→ PROBLEM TO WORK ON
Find the line containing "fiscal_year : string;" in the records below. Copy exactly that line and each one after it, ending at the line containing "gross_profit_yoy_change : option float;", and nothing more.

→ EXERCISE MATERIAL
Lemma pow_pred_BITS : 2 * 2 ^ (BITS - 1) = MAX BITS + 1.
Proof.
  rewrite <- pow_BITS. replace BITS with (Z.succ (BITS - 1)) at 2 by lia.
  now rewrite Z.pow_succ_r by lia.
Qed.

Lemma pow_succ_BITS : 2 ^ (BITS + 1) = 2 * (MAX BITS + 1).
Proof. rewrite <- pow_BITS. rewrite Z.pow_add_r by lia. lia. Qed.

Lemma mod_q a b q : 0 <= a - q * b < b -> a mod b = a - q * b.
Proof. intros Hr. symmetry. apply (Z.mod_unique a b q); lia. Qed.

Lemma div_q a b q : 0 <= a - q * b < b -> a / b = q.
Proof. intros Hr. symmetry. apply (Z.div_unique a b q (a - q * b)); lia. Qed.

Ltac bools :=
  repeat match goal with
    | |- context [(?a <=? ?b)] =>
        first [rewrite (proj2 (Z.leb_le a b)) by nia | rewrite (proj2 (Z.leb_gt a b)) by nia]
    | |- context [(?a <? ?b)] =>
        first [rewrite (proj2 (Z.ltb_lt a b)) by nia | rewrite (proj2 (Z.ltb_ge a b)) by nia]
    | |- context [(?a >? ?b)] => rewrite (Z.gtb_ltb a b)
    | |- context [(?a >=? ?b)] => rewrite (Z.geb_leb a b)
    | |- context [(?a =? ?b)] =>
        first [rewrite (proj2 (Z.eqb_eq a b)) by nia | rewrite (proj2 (Z.eqb_neq a b)) by nia]
    end.

Ltac uints :=
  repeat match goal with
    | |- context [UInt BITS ?e] =>
        first [rewrite (UInt_in e) by nia | rewrite (UInt_out e) by nia]
    end.

Ltac wraps :=
  repeat first [rewrite wrap_l | rewrite wrap_r by nia | rewrite wrap_v by nia].

Ltac pows :=
  repeat first
    [ rewrite Z.pow_1_r | rewrite Z.pow_0_r
    | rewrite Z.pow_1_l by nia | rewrite Z.pow_0_l by nia ].
(** * The bounding cage of [src/ui/bounding_cage.h]

    A shallow embedding of the [BoundingCage] class: key frames, the binary
    tree of cells, the doubly linked list of leaf cells threaded through
    that tree, the two iterators and the cage itself.

    - C++ [double] is the kernel's binary64 [float]; [int] and Eigen's
      indices are [Z] and [nat].
    - Objects held through [std::shared_ptr] live in two arenas (one for
      cells, one for key frames); a pointer is an index into its arena and
      the null pointer is [None].  Reference counts are not modelled: an
      object that is no longer reachable stays in its arena.
    - Code that can go wrong (a null dereference, an Eigen range violation,
      a failed [assert]) runs in the [result] monad. *)

From stdpp Require Import base option list.
From Stdlib Require Import Floats ZArith Uint63.
(* ================================================================== *)
(** * Data model ([models.py]) *)
(* ================================================================== *)

(** A row of [companies]. *)
Module Company.
Record t : Type := mk {
  id : Z;
  name : string;
  created_by : option Z
}.
End Company.

(** A row of [financial_data].  Every [Float] column reads as a float or
    [None]; the read path itself guards each of them against [None]. *)
Module FinancialData.
Record t : Type := mk {
  id : Z;
  company_id : Z;
  fiscal_year : string;
  prepared_by : option string;
  notes : option string;
  (* Income Accounts Analysis *)
  total_revenue : option float;
  revenue_yoy_change : option float;
  gross_profit : option float;
  gross_profit_margin : option float;
  gross_profit_yoy_change : option float;
  operating_profit : option float;
  operating_profit_margin : option float;
  operating_profit_yoy_change : option float;
  net_profit : option float;
  net_profit_margin : option float;
  net_profit_yoy_change : option float;
  number_of_shares : option float;
  price_high : option float;
  price_low : option float;
  eps : option float;
  earning_power : option float;
  free_cash_flow : option float;
  free_cash_flow_yoy_change : option float;
  (* Assets Accounts Analysis *)
  return_on_equity : option float;
  return_on_assets : option float;
  return_on_invested_capital : option float;
  book_value : option float;
  book_value_per_share : option float;
  book_value_yoy_change : option float;
  current_ratio : option float;
  (* Legacy fields *)
  total_assets : option float;
  total_liabilities : option float;
  shareholders_equity : option float;
  current_assets : option float;
  current_liabilities : option float;
  (* Dividends Accounts Analysis *)
  dividends_per_share : option float;
  dividend_rate : option float
}.
(** * clawio/server: a shallow embedding of the gateway's error codes,
      URL/secret redaction helpers, request wrapper, token endpoint and
      driver selection, with the properties the specification states
      about them. *)

From Stdlib Require Import ZArith Lia List String Ascii Bool DecimalString.
From stdpp Require Import base option list gmap strings sorting.
Import ListNotations.

Local Open Scope string_scope.

(* ===================================================================== *)
(** * Part I: the model                                                   *)
(* ===================================================================== *)

(** ** Go values shared by the packages *)

Module Go.

(** A value of Go's [error] interface.  [errors.New] builds a plain
    error; an error implementing the repository's [root.Error]
    interface additionally answers [Code()]. *)
Inductive error : Type :=
| errors_New (msg : string)
| coded_error (code : Z) (msg : string).

Definition Error_ (e : error) : string :=
  match e with
  | errors_New m => m
  | coded_error _ m => m
  end.

(** [uint32] values with their wrap-around. *)
Definition uint32_modulus : Z := (2 ^ 32)%Z.
Definition to_uint32 (z : Z) : Z := (z mod uint32_modulus)%Z.

(** The line feed appended by [fmt.Fprintln]. *)
Definition LF : string := String (ascii_of_nat 10) EmptyString.

(** [strings.Repeat]. *)
Fixpoint strings_Repeat (s : string) (count : nat) : string :=
  match count with
  | O => EmptyString
  | S n => s ++ strings_Repeat s n
  end.

(** [strings.Join]. *)
Fixpoint strings_Join (elems : list string) (sep : string) : string :=
  match elems with
  | [] => EmptyString
  | [e] => e
  | e :: rest => e ++ sep ++ strings_Join rest sep
  end.

(** [len(v)] of a string: its number of bytes. *)
Definition len (v : string) : nat := String.length v.

(** The slice expression [v[lo:]], that is [v[lo:len(v)]]. *)
Definition slice_from (v : string) (lo : nat) : string :=
  String.substring lo (len v - lo) v.

(** [strings.Split] on a one-byte separator. *)
Fixpoint strings_Split (s : string) (sep : ascii) : list string :=
  match s with
  | EmptyString => [EmptyString]
  | String c s' =>
      if Ascii.eqb c sep then EmptyString :: strings_Split s' sep
      else match strings_Split s' sep with
           | [] => [String c EmptyString]
           | h :: t => String c h :: t
           end
  end.

(** [%d] of a non-negative [int]. *)
Definition itoa (n : nat) : string := NilEmpty.string_of_uint (Nat.to_uint n).

(** [%d] of an [int]. *)
Definition itoa_int (z : Z) : string := NilEmpty.string_of_int (Z.to_int z).

End Go.

(** The suffix of a string from byte index [n] on; used to state what a
    slice expression yields. *)
Fixpoint string_drop (n : nat) (s : string) : string :=
  match n, s with
  | O, _ => s
  | S n', EmptyString => EmptyString
  | S n', String _ s' => string_drop n' s'
  end.

(** ** Package net/url, as far as the helpers use it *)

Module NetURL.

Record Userinfo : Type := {
  username : string;
  password : string;
  passwordSet : bool
}.

(** [url.URL]. *)
Record URL : Type := {
  Scheme : string;
  Opaque : string;
  User : option Userinfo;
  Host : string;
  Path : string;
  RawPath : string;
  RawQuery : string;
  Fragment : string
}.

Definition set_RawQuery (u : URL) (q : string) : URL :=
  {| Scheme := Scheme u; Opaque := Opaque u; User := User u;
     Host := Host u; Path := Path u; RawPath := RawPath u;
     RawQuery := q; Fragment := Fragment u |}.

(** [url.Values], a [map[string][]string]. *)
Abbreviation Values := (gmap string (list string)).

(** [Values.Get]: the first value of the key, or the empty string. *)
Definition Get (v : Values) (key : string) : string :=
  match v !! key with
  | Some (x :: _) => x
  | _ => ""
  end.

(** [Values.Set]: the key now has this one value. *)
Definition Set_ (v : Values) (key value : string) : Values :=
  <[key := [value]]> v.

(** [Values.Add]. *)
Definition Add (v : Values) (key value : string) : Values :=
  <[key := (default [] (v !! key) ++ [value])%list]> v.

(** The parsing and printing routines of the library: [ParseQuery]
    with its error dropped (as [URL.Query] does), [Values.Encode] and
    [URL.String]. *)
Class Codec : Type := {
  ParseQuery : string -> Values;
  Encode : Values -> string;
  String_ : URL -> string
}.

(** [URL.Query]. *)
Definition Query `{Codec} (u : URL) : Values := ParseQuery (RawQuery u).

(** *** The codec on components that need no escaping

    Keys and values made of unreserved characters are neither decoded
    by [ParseQuery] nor escaped by [Encode]; on them the library
    reduces to the following. *)

Fixpoint cut_equals (s : string) : string * string :=
  match s with
  | EmptyString => (EmptyString, EmptyString)
  | String c s' =>
      if Ascii.eqb c "="%char then (EmptyString, s')
      else let (k, v) := cut_equals s' in (String c k, v)
  end.

Definition plain_ParseQuery (query : string) : Values :=
  fold_left
    (fun m piece =>
       if String.eqb piece "" then m
       else let (k, v) := cut_equals piece in Add m k v)
    (Go.strings_Split query "&"%char) ∅.

Definition string_le (a b : string) : Prop := String.leb a b = true.

#[global] Instance string_le_dec (a b : string) : Decision (string_le a b).
Proof. unfold string_le. apply _. Defined.

Definition sorted_keys (v : Values) : list string :=
  merge_sort string_le (map fst (map_to_list v)).

Definition plain_Encode (v : Values) : string :=
  Go.strings_Join
    (flat_map
       (fun k => map (fun x => k ++ "=" ++ x) (default [] (v !! k)))
       (sorted_keys v))
    "&".

Definition plain_userinfo (u : Userinfo) : string :=
  if passwordSet u then username u ++ ":" ++ password u else username u.

Definition plain_String (u : URL) : string :=
  (if String.eqb (Scheme u) "" then "" else Scheme u ++ ":")
  ++ (if String.eqb (Opaque u) "" then
        (if String.eqb (Scheme u) "" && String.eqb (Host u) ""
            && negb (bool_decide (is_Some (User u)))
         then ""
         else "//"
              ++ match User u with
                 | Some ui => plain_userinfo ui ++ "@"
                 | None => ""
                 end
              ++ Host u)
        ++ Path u
      else Opaque u)
  ++ (if String.eqb (RawQuery u) "" then "" else "?" ++ RawQuery u)
  ++ (if String.eqb (Fragment u) "" then "" else "#" ++ Fragment u).

Definition plain_codec : Codec :=
  {| ParseQuery := plain_ParseQuery;
     Encode := plain_Encode;
     String_ := plain_String |}.

End NetURL.

(** ** Package root (src/unnamed/part_000): the error codes *)

Module Root.

(** [type Code uint32]. *)
Definition Code : Type := Z.

(** The identifiers of the [const] block, in declaration order. *)
Inductive CodeName : Type :=
| CodeInvalidToken
| CodeUnauthenticated
| CodeBadAuthenticationData
| CodeBadInputData
| CodeNotFound
| CodeBadChecksum
| CodeTooBig
| CodeUserNotFound
| CodeInternal.

Definition const_block : list CodeName :=
  [ CodeInvalidToken; CodeUnauthenticated; CodeBadAuthenticationData;
    CodeBadInputData; CodeNotFound; CodeBadChecksum; CodeTooBig;
    CodeUserNotFound; CodeInternal ].

Definition CodeName_eqb (a b : CodeName) : bool :=
  match a, b with
  | CodeInvalidToken, CodeInvalidToken
  | CodeUnauthenticated, CodeUnauthenticated
  | CodeBadAuthenticationData, CodeBadAuthenticationData
  | CodeBadInputData, CodeBadInputData
  | CodeNotFound, CodeNotFound
  | CodeBadChecksum, CodeBadChecksum
  | CodeTooBig, CodeTooBig
  | CodeUserNotFound, CodeUserNotFound
  | CodeInternal, CodeInternal => true
  | _, _ => false
  end.

(** [Code = iota]: every constant specification of the block repeats
    the expression [Code(iota)], and [iota] is the index of the
    specification inside the block. *)
Fixpoint iota_from (iota : Z) (block : list CodeName) : list (CodeName * Code) :=
  match block with
  | [] => []
  | c :: rest => (c, Go.to_uint32 iota) :: iota_from (iota + 1)%Z rest
  end.

Definition constants : list (CodeName * Code) := iota_from 0%Z const_block.

Fixpoint assoc (c : CodeName) (l : list (CodeName * Code)) : option Code :=
  match l with
  | [] => None
  | (c', v) :: rest => if CodeName_eqb c c' then Some v else assoc c rest
  end.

→ ANSWER TO THIS TASK
  fiscal_year : string;
  prepared_by : option string;
  notes : option string;
  (* Income Accounts Analysis *)
  total_revenue : option float;
  revenue_yoy_change : option float;
  gross_profit : option float;
  gross_profit_margin : option float;
  gross_profit_yoy_change : option float;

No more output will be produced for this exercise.